Directions: Every line below between the one holding "Fixpoint map_chars (f" and the one holding "Lemma scan_strip_newline (a", inclusive, should be copied exactly, and no other line.

Input data:

........

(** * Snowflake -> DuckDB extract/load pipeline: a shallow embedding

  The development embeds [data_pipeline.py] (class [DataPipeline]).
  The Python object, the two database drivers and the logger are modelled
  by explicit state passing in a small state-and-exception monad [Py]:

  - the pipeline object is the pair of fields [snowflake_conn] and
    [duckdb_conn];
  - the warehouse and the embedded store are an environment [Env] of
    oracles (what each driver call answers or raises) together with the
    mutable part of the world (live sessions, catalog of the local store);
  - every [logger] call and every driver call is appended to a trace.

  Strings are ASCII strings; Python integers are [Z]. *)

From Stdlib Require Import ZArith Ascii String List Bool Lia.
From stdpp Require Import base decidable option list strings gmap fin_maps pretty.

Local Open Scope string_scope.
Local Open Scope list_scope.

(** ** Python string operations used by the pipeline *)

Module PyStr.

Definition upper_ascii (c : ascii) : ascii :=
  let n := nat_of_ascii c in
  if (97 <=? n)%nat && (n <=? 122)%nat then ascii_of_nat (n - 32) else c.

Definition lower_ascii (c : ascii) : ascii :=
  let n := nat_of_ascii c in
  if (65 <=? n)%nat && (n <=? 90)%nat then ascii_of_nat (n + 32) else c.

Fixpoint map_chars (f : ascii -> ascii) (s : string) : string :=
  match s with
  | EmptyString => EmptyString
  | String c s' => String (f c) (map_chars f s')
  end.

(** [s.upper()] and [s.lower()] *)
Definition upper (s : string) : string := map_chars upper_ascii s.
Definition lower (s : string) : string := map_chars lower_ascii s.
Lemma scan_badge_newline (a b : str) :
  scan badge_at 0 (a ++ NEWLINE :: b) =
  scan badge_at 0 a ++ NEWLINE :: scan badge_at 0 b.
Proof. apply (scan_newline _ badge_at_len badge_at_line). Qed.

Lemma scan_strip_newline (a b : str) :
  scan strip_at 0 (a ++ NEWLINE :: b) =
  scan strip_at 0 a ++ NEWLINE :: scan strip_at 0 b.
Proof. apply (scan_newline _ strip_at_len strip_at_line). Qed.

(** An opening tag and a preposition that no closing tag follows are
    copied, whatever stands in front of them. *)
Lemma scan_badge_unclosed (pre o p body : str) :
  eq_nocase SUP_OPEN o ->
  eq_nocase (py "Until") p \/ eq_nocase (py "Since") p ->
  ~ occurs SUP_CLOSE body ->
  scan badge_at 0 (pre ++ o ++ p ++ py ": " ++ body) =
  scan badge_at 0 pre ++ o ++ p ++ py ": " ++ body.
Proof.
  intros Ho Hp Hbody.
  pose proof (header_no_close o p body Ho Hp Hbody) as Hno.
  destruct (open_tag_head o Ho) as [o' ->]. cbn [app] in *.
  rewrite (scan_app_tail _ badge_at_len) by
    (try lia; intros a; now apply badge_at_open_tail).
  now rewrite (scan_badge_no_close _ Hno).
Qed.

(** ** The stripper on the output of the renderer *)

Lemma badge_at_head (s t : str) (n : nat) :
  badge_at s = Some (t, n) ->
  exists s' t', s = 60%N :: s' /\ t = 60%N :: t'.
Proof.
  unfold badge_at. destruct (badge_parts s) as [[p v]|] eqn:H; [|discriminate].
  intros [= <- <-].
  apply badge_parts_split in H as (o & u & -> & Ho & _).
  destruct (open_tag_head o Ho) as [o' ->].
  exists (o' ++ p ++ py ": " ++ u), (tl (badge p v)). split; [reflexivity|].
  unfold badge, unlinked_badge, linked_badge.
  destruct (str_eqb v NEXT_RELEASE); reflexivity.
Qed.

........

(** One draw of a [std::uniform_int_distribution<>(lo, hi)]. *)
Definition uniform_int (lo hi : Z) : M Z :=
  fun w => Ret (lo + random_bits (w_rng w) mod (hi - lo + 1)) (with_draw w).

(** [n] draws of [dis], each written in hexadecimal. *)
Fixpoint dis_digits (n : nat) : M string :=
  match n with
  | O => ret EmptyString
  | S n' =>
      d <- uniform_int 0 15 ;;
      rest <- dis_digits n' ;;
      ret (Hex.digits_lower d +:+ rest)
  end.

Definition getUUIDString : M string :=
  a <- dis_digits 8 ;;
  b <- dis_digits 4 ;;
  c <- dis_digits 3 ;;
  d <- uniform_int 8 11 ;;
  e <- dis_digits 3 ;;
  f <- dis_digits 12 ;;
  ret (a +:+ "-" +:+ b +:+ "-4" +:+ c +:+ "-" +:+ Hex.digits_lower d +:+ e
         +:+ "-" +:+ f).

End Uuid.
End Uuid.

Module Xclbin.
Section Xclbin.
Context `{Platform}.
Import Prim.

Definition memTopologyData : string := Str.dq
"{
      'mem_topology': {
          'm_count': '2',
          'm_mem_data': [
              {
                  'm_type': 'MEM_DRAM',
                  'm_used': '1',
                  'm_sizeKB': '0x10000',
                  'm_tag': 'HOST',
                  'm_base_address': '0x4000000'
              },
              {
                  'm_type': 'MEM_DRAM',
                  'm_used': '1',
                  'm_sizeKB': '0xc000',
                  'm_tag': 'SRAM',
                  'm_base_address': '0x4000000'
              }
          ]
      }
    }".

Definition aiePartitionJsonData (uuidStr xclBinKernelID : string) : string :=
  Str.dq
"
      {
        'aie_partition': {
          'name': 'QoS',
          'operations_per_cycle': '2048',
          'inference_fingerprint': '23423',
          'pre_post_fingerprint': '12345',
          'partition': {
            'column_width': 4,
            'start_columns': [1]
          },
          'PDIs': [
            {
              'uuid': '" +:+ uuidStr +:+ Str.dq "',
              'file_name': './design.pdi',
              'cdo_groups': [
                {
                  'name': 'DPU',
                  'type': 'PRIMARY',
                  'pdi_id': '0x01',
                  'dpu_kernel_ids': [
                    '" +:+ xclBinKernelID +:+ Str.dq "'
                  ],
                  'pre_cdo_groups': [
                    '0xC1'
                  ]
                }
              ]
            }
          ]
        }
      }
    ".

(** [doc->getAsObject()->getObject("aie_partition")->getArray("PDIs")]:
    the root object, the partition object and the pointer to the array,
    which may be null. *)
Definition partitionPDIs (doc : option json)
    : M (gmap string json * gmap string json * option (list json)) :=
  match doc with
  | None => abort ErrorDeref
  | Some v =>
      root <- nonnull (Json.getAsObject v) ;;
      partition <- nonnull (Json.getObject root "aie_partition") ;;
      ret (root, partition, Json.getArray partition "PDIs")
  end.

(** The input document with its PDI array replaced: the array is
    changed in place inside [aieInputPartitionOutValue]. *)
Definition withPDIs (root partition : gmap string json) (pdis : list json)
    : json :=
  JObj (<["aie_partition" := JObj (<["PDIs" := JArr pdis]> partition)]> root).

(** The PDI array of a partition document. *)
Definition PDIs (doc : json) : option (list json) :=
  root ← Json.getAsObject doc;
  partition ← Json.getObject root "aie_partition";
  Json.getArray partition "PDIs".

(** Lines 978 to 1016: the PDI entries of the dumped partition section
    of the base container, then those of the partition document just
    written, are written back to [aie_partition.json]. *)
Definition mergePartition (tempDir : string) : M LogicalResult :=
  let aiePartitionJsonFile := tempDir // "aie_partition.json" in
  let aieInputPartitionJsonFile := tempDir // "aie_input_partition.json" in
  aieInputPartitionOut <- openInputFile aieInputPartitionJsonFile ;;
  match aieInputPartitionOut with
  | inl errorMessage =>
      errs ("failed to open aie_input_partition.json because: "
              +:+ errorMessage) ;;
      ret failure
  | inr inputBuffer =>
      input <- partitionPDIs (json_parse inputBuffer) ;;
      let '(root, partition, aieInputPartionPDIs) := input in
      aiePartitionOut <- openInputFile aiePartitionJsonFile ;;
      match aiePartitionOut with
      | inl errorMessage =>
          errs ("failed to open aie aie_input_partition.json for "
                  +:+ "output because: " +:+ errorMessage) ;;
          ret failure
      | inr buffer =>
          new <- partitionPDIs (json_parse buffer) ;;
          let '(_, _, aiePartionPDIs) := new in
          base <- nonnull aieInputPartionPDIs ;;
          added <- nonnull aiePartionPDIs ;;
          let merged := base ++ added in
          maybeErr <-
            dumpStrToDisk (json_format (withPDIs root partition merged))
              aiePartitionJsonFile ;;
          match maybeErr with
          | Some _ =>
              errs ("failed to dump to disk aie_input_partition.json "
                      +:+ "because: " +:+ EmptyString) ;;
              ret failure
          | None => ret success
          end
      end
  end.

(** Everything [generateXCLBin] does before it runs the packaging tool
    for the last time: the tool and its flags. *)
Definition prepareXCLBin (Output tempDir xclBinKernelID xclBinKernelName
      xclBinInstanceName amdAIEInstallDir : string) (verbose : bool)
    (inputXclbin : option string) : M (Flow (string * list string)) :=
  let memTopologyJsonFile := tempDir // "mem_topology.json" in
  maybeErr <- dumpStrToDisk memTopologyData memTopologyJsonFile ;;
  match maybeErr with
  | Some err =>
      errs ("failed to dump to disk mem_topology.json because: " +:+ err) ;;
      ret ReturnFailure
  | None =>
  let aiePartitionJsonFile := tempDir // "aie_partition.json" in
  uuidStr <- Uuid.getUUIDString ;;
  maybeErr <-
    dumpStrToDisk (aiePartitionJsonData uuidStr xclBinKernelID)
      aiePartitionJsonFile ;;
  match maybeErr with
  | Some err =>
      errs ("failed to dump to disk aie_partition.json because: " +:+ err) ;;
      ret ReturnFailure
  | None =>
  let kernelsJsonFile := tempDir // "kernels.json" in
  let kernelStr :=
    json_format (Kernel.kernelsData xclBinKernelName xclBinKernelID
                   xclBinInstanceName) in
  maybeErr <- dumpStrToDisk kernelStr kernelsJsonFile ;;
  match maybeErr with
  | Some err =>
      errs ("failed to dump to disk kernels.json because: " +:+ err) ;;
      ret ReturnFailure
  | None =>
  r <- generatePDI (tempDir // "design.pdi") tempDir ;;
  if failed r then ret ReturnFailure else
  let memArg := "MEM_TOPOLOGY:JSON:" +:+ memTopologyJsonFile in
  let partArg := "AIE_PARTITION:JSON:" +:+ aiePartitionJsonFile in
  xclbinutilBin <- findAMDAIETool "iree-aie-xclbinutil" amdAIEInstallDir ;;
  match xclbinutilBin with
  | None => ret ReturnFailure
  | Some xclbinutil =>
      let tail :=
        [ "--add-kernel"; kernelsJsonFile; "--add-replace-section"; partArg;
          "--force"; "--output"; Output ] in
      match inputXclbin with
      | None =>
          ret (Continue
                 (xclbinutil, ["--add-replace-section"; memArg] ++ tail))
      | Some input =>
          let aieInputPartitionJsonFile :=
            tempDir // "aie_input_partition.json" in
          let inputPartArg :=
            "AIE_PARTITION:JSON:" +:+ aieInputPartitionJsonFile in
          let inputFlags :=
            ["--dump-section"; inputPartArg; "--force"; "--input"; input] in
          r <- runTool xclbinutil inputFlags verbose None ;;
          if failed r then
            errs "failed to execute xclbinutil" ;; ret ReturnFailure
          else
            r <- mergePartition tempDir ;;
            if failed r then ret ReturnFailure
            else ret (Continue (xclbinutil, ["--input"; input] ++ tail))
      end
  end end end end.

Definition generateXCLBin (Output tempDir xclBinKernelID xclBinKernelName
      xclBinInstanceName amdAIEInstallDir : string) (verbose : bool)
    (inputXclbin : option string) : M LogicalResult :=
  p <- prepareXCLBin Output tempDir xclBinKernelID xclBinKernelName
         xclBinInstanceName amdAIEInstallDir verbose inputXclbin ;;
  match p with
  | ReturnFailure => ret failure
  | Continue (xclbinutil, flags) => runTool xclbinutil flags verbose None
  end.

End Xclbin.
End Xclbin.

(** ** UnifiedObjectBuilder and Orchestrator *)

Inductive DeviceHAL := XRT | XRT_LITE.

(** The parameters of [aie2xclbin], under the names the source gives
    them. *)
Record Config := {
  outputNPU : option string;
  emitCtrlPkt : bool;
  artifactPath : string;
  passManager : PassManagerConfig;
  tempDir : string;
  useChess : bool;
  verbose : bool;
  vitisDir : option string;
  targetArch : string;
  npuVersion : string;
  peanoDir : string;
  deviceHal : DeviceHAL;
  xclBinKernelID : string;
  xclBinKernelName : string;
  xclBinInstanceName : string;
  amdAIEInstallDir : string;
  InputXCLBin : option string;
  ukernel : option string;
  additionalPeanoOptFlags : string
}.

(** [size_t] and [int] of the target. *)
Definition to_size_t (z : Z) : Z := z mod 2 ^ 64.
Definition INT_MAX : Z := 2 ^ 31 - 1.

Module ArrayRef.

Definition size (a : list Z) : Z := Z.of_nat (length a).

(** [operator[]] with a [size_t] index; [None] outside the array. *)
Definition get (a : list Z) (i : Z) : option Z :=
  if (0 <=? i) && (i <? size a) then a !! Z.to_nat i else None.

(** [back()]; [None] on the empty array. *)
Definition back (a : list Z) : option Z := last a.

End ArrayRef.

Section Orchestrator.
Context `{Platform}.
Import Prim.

........

Final answer:
Fixpoint map_chars (f : ascii -> ascii) (s : string) : string :=
  match s with
  | EmptyString => EmptyString
  | String c s' => String (f c) (map_chars f s')
  end.

(** [s.upper()] and [s.lower()] *)
Definition upper (s : string) : string := map_chars upper_ascii s.
Definition lower (s : string) : string := map_chars lower_ascii s.
Lemma scan_badge_newline (a b : str) :
  scan badge_at 0 (a ++ NEWLINE :: b) =
  scan badge_at 0 a ++ NEWLINE :: scan badge_at 0 b.
Proof. apply (scan_newline _ badge_at_len badge_at_line). Qed.

Lemma scan_strip_newline (a b : str) :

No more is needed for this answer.